What to work on: Please write out, exactly as given, every line of the entries below up to and including the line with "From stdpp Require".
---------------
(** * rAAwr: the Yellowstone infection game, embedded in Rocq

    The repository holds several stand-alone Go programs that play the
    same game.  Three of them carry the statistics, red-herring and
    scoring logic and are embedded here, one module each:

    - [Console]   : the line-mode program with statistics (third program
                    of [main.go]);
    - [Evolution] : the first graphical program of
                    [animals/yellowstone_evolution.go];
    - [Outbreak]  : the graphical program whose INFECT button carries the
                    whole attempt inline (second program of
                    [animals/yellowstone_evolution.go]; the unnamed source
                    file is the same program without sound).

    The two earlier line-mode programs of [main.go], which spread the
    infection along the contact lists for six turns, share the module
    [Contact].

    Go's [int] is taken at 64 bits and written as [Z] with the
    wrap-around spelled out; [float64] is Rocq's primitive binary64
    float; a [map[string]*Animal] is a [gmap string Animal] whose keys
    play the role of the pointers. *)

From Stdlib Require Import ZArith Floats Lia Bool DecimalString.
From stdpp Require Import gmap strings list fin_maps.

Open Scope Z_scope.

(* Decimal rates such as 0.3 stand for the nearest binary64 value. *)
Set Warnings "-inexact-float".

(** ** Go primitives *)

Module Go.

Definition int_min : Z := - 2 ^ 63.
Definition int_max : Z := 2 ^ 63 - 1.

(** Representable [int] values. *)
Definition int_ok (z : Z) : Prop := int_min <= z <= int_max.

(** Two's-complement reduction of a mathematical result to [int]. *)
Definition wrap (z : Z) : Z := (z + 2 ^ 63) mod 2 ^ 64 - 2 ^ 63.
---------------
Answer to this exercise:
(** * rAAwr: the Yellowstone infection game, embedded in Rocq

    The repository holds several stand-alone Go programs that play the
    same game.  Three of them carry the statistics, red-herring and
    scoring logic and are embedded here, one module each:

    - [Console]   : the line-mode program with statistics (third program
                    of [main.go]);
    - [Evolution] : the first graphical program of
                    [animals/yellowstone_evolution.go];
    - [Outbreak]  : the graphical program whose INFECT button carries the
                    whole attempt inline (second program of
                    [animals/yellowstone_evolution.go]; the unnamed source
                    file is the same program without sound).

    The two earlier line-mode programs of [main.go], which spread the
    infection along the contact lists for six turns, share the module
    [Contact].

    Go's [int] is taken at 64 bits and written as [Z] with the
    wrap-around spelled out; [float64] is Rocq's primitive binary64
    float; a [map[string]*Animal] is a [gmap string Animal] whose keys
    play the role of the pointers. *)

From Stdlib Require Import ZArith Floats Lia Bool DecimalString.
From stdpp Require Import gmap strings list fin_maps.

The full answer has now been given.